Fatture pagate due volte dall’Asp di Reggio Calabria, 7 condanne e 10 assoluzioni


Sette condanne e 10 assoluzioni: è questa la sentenza, arrivata in serata nell’aula bunker di Reggio Calabria, nel processo “Fiscer” nato da un’inchiesta coordinata dalla Procura e condotta dalla guardia di finanza su fatture pagate due volte dall’Azienda sanitaria provincia di Reggio Calabria in favore dello “Studio radiologico sas di Fiscer Francesco” di Siderno. Al termine della camera di consiglio, il Tribunale di Reggio Calabria ha emesso la sentenza nei confronti di imprenditore e funzionari pubblici. Stando alle indagini del procuratore Giovanni Bombardieri e dei pm Giulia Scavello e Marika Mastrapasqua, gli imputati erano accusati, a vario titolo, di truffa all’Asp e al servizio sanitario regionale, ma anche riciclaggio, falso e alterazione di informazioni.

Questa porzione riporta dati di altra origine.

Lemma effect_restarts_after_error_witness :
  let absent := {| clock := 0; pipeline_present := false; random := 0 |} in
  let late := {| clock := 1000; pipeline_present := false; random := 0 |} in
  let again := {| clock := 1001; pipeline_present := false; random := 0 |} in
  let s' := step one_try EvEffect again
              (run one_try [(EvEffect, absent); (EvTimer 2, late)] initial) in
  libraryStatus s' = Loading /\ libraryAttemptRef s' = 1 /\
  readyPromise s' = Done (Rejected (NotReadyWithin 1000)).
Proof.
  cbv zeta.
  destruct (effect_restarts_after_error one_try
              [(EvEffect, {| clock := 0; pipeline_present := false; random := 0 |});
               (EvTimer 2, {| clock := 1000; pipeline_present := false; random := 0 |})]
              {| clock := 1001; pipeline_present := false; random := 0 |})
    as (Hst & _ & _ & _ & _ & _ & Hat & Hrp).
  - reflexivity.
  - reflexivity.
  - reflexivity.
  - reflexivity.
  - split; [exact Hst |]. split; [rewrite Hat | rewrite Hrp]; reflexivity.
Defined.

(** After a permanent failure the effect starts over; a load that then
    succeeds leaves the status "ready" with the ready promise rejected. *)
Example ready_with_rejected_promise :
  let absent := {| clock := 0; pipeline_present := false; random := 0 |} in
  let late := {| clock := 1000; pipeline_present := false; random := 0 |} in
  let again := {| clock := 1001; pipeline_present := true; random := 0 |} in
  let s := run one_try [(EvEffect, absent); (EvTimer 2, late); (EvEffect, again)] initial in
  libraryStatus s = Ready /\ isLibraryLoaded s = true /\
  readyPromise s = Done (Rejected (NotReadyWithin 1000)).
Proof. vm_compute. repeat split; reflexivity. Qed.

End LibraryLoadMore.

(** ** More on the model cache *)

Module ModelCacheMore.
Import ModelCache ModelCacheRuns ModelCacheFacts.

Ltac mc_fields :=
  cbn [models modelStatus modelErrors pendingRef readyPromise promises next_promise
       pipeline_calls conts returned attempt_result onModelError_calls dispose_calls].

Section Facts.
Variable has_onModelError : bool.
Lemma washer_stop_debounce_witness :
  let st := WasherMonitor.mkW "start" 3 0 in
  let inputs := [(1%Q, true); (1%Q, true); (1%Q, true)] in
  WasherMonitor.lastState st = "start" /\
  WasherMonitor.seenAsInactive st = Z.of_nat 3 /\ (3 <= 5)%nat /\
  Forall (fun i => (i.1 < 16 # 5)%Q /\ i.2 = true) inputs /\
  (((length inputs <= 5 - 3)%nat -> (WasherMonitor.run st inputs).2 = []) /\
   ((length inputs = 6 - 3)%nat -> (WasherMonitor.run st inputs).2 = ["stop"]) /\
   (forall power c, (20 < power)%Q ->
    WasherMonitor.updateMeasurement st power c =
    (WasherMonitor.mkW "start" 0 (WasherMonitor.seenAsActive st), []))).
Proof.
  cbv zeta.
  assert (Hin : Forall (fun i : Q * bool => (i.1 < 16 # 5)%Q /\ i.2 = true)
                  [(1%Q, true); (1%Q, true); (1%Q, true)])
    by (repeat (constructor; [split; [vm_compute; reflexivity|reflexivity]|]);
        constructor).
  split; [reflexivity|]. split; [reflexivity|]. split; [lia|]. split; [exact Hin|].
  exact (washer_stop_debounce (WasherMonitor.mkW "start" 3 0) 3 _ eq_refl eq_refl ltac:(lia) Hin).
Defined.

Lemma washer_start_debounce_witness :
  let st := WasherMonitor.mkW "stop" 0 4 in
  let inputs := [(100%Q, true); (100%Q, true)] in
  WasherMonitor.lastState st = "stop" /\
  WasherMonitor.seenAsActive st = Z.of_nat 4 /\ (4 <= 5)%nat /\
  Forall (fun i => (20 < i.1)%Q /\ i.2 = true) inputs /\
  (((length inputs <= 5 - 4)%nat -> (WasherMonitor.run st inputs).2 = []) /\
   ((length inputs = 6 - 4)%nat -> (WasherMonitor.run st inputs).2 = ["start"]) /\
   (forall power c, (power < 16 # 5)%Q ->
    WasherMonitor.updateMeasurement st power c =
    (WasherMonitor.mkW "stop" (WasherMonitor.seenAsInactive st) 0, []))).
Proof.
  cbv zeta.
  assert (Hin : Forall (fun i : Q * bool => (20 < i.1)%Q /\ i.2 = true)
                  [(100%Q, true); (100%Q, true)])
    by (repeat (constructor; [split; [vm_compute; reflexivity|reflexivity]|]);
        constructor).
  split; [reflexivity|]. split; [reflexivity|]. split; [lia|]. split; [exact Hin|].
  exact (washer_start_debounce (WasherMonitor.mkW "stop" 0 4) 4 _ eq_refl eq_refl ltac:(lia) Hin).
Defined.
(** * The micro:bit fiber scheduler (inc/MicroBitFiber.h)

    The header declares the data of the scheduler (the register block
    [Cortex_M0_TCB], the control block [Fiber], the flag masks and the
    tick period) and defines one function, [inInterruptContext].  The
    bodies of the other operations it declares are specified by the design
    document; their models below say so. *)

From Stdlib Require Import ZArith Lia Bool List.
From stdpp Require Import base tactics option list gmap fin_maps.

Local Open Scope Z_scope.

(** ** Machine integers *)

Module Word.

Definition wrap32 (x : Z) : Z := x mod 2 ^ 32.

(** The C cast [(int) x] of a 32-bit unsigned value. *)
Definition to_int32 (x : Z) : Z :=
  let y := wrap32 x in if y <? 2 ^ 31 then y else y - 2 ^ 32.

(** [~x] on a [uint32_t]. *)
Definition not32 (x : Z) : Z := wrap32 (Z.lnot x).

End Word.

(** ** Constants of the header *)

Definition FIBER_STACK_SIZE : Z := 64.
Definition FIBER_TICK_PERIOD_MS : Z := 6.
Definition CORTEX_M0_STACK_BASE : Z := 0x20004000 - 4.

Definition MICROBIT_FLAG_DATA_READ : Z := 0x01.

Definition MICROBIT_FIBER_FLAG_FOB : Z := 0x01.
Definition MICROBIT_FIBER_FLAG_PARENT : Z := 0x02.
Definition MICROBIT_FIBER_FLAG_CHILD : Z := 0x04.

Sono stati condannati gli imprenditori Francesco e Giuseppe Fiscer (5 anni e 6 mesi di carcere). Cinque anni, invece, sono stati inflitti all’amministratore di fatto Pietro Armando Crinò. Sono stati giudicati colpevoli anche i soci Caterina Caracciolo (3 anni) e Roberta Maria Strangio (3 anni), l’ex direttore generale dell’Asp Ermete Tripodi (4 anni) e l’ex direttore amministrativo Pasquale Staltari (3 anni e 3 mesi).

Sono stati, invece, assolti l’ex amministratore di fatto dello studio Antonino Strangio e i funzionari dell’Asp Giuseppe Maria Latella, Giuseppe Falcone, Raimondo Delfino, Antonino Vartolo, Bruno Logozzo, Daniela Nocera e Francesco Sorrentino e l’ex direttore sanitario Salvatore Barillaro. È caduta l’accusa anche per l’ex commissario straordinario dell’Asp Santo Gioffrè, lo stesso che ha sventato il doppio pagamento di una fattura da 6 milioni di euro alla clinica “Villa Aurora” denunciando tutto in Procura.

In questo processo era accusato di aver firmato, il 3 aprile 2015, pochi giorni dopo il suo insediamento, un mandato di pagamento all’istituto radiologico di Siderno relativo a una transazione al termine di una procedura iniziata dai suoi predecessori. Un’accusa che lo stesso Gioffré ha sempre contestato e al termine del processo, il giudice gli ha dato ragione.